Hello everyone, since last night i got blue screen error on my system two times, its first time it happend since i installed win 7 like year ago or so.
First two times happend during game called World of Warcraft, after that my google chrome browser literaly was gone, like i never had it installed, right after i started installing it and 3rd crash happend during that, but somehow it didnt finish in error log.

I dont know to read those error reports and what do they mean, but i wanted to post them here in hope someone will be able to point me into whats cosing problem.

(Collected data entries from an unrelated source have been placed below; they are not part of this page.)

(** X26.  A handshake message that is answered: with no certificates
    callback configured the client is sent 200, the JSON text of the reply
    as body, the JSON content type and the auth headers of the reply, the
    signature header being the hex text of the reply's signature; the next
    handler is not called. *)
Theorem handshake_answer_is_sent
    (t : Transport) (next : NextHandler) (rw : ResponseWriter) (req : Request)
    (w w1 : World) (msg response : AuthMessage) (b : list byte) :
  Method req = MethodPost -> URLPath req = "/.well-known/auth" ->
  parseAuthMessage req = Ok msg ->
  handleIncomingMessage t msg req (setRes (newRecorder rw) w) = (Ok (Some response), w1) ->
  json_Marshal_AuthMessage response = Ok b ->
  onCertificatesReceived t = None ->
  status rw = None ->
  let out := Handler t next rw req w in
  fst out = Ok tt /\
  clientStatus (snd out) = Some StatusOK /\
  clientBody (snd out) = sent rw ++ b /\
  clientHeader (snd out) "Content-Type" = "application/json" /\
  clientHeader (snd out) versionHeader = Version response /\
  clientHeader (snd out) messageTypeHeader = MessageType response /\
  clientHeader (snd out) identityKeyHeader = IdentityKey response /\
  (forall sig, Signature response = Some sig ->
     hex_DecodeString (clientHeader (snd out) signatureHeader) = Some sig) /\
  servedRequests (trace (snd out)) = servedRequests (trace w1).
Proof.
  intros Hm Hp Hparse Hin Hjson Hcb Hfresh out. subst out.
  pose proof (handleIncomingMessage_quiet t msg req (setRes (newRecorder rw) w) Hcb) as Hq.
  rewrite Hin in Hq. cbn [snd res setRes] in Hq.
  set (requestID := if String.eqb (Get (ReqHeader req) requestIDHeader) ""
                    then InitialNonce msg else Get (ReqHeader req) requestIDHeader).
  assert (Hrun : HandleNonGeneralRequest t req (setRes (newRecorder rw) w)
                 = (Ok tt,
                    setRes (Recorder.Write b
                              (Recorder.SetHeader "Content-Type" "application/json"
                                 (fold_left
                                    (fun r kv => Recorder.SetHeader (fst kv) (snd kv) r)
                                    (responseHeaders response requestID)
                                    (newRecorder rw)))) w1)).
  { unfold HandleNonGeneralRequest. unfold bind at 1. unfold liftR. rewrite Hparse.
    unfold bind at 1. rewrite Hin.
    unfold setupHeaders, setupContent, bind, modify, ret. rewrite Hjson.
    cbn [res setRes]. rewrite Hq. reflexivity. }
  unfold Handler. rewrite Hm, Hp.
  change (String.eqb MethodPost MethodPost
          && String.eqb "/.well-known/auth" "/.well-known/auth") with true. cbv iota.
  rewrite Hrun. cbn [fst snd res setRes trace].
  unfold clientStatus, clientBody, clientHeader. cbn [res setRes].
  set (hs := responseHeaders response requestID).
  set (r0 := fold_left _ hs (newRecorder rw)).
  destruct (body_fold_SetHeader hs (newRecorder rw)) as (_ & _ & Hsent & Hst).
  fold r0 in Hsent, Hst. cbn [newRecorder Recorder.ResponseWriter_] in Hsent, Hst.
  rewrite Hfresh in Hst.
  pose proof (Get_fold_SetHeader hs (newRecorder rw)) as Hhdr. fold r0 in Hhdr.
  cbn [newRecorder Recorder.ResponseWriter_] in Hhdr.
  clearbody r0. destruct r0 as [[h st se] sc bd].
  cbn [Recorder.ResponseWriter_ status sent header] in Hsent, Hst, Hhdr. subst st se.
  unfold Recorder.flush, Recorder.Write, Recorder.SetHeader, rwWrite, rwWriteHeader,
    rwSetHeader.
  cbn [Recorder.ResponseWriter_ Recorder.body Recorder.statusCode status sent header].
  assert (Hget : forall k, lower k <> lower "Content-Type" ->
            Get (Set_ h "Content-Type" "application/json") k
            = match List.find (fun kv => String.eqb (lower (fst kv)) (lower k)) (rev hs) with
              | Some kv => snd kv
              | None => Get (header rw) k
              end).
  { intros k Hk. unfold Get at 1, Set_. rewrite lookup_insert_ne by congruence.
    exact (Hhdr k). }
  split; [reflexivity |]. split; [reflexivity |]. split; [reflexivity |].
  split. { unfold Get, Set_. rewrite lookup_insert_eq. reflexivity. }
  rewrite !Hget by (vm_compute; discriminate).
  subst hs. unfold responseHeaders.
  destruct (String.eqb (MessageType response) General);
    destruct (Nonce response) as [n1 |]; destruct (YourNonce response) as [n2 |];
    destruct (Signature response) as [sg |].
  all: cbn [app rev List.find fst snd].
  all: repeat match goal with
       | |- context [String.eqb (lower ?a) (lower ?b)] =>
           let v := eval vm_compute in (String.eqb (lower a) (lower b)) in
           change (String.eqb (lower a) (lower b)) with v
       end; cbv iota.
  all: repeat split; try reflexivity.
  all: try (intros sig E; inversion E; subst; apply hex_round_trip).
  all: intros sig E; discriminate E.
Qed.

I did scan my memory and HDD for errors via win 7 tools made for it, and found none, yet im not sure if i can say for sure that tests are 100% correct.

My system and hardware:
Windows 7 Ultimate (86 aka 32bit) , fully updated but without SP1 (didnt see point in installing it when i already had all updated and fixes installed)
Amd Atlon 6000+ dual core 64x working on 3.1k+
Asus M2N mobo
Kingston 3x 1gb ddr2 800mhz
ATI EAH 3850 HD VGA ( with latest Ati catalyst drivers aka 11.5)
Western Digital 160gb system Hdd
Western Digital 1tb storage Hdd
500W power supply im not sure what brand.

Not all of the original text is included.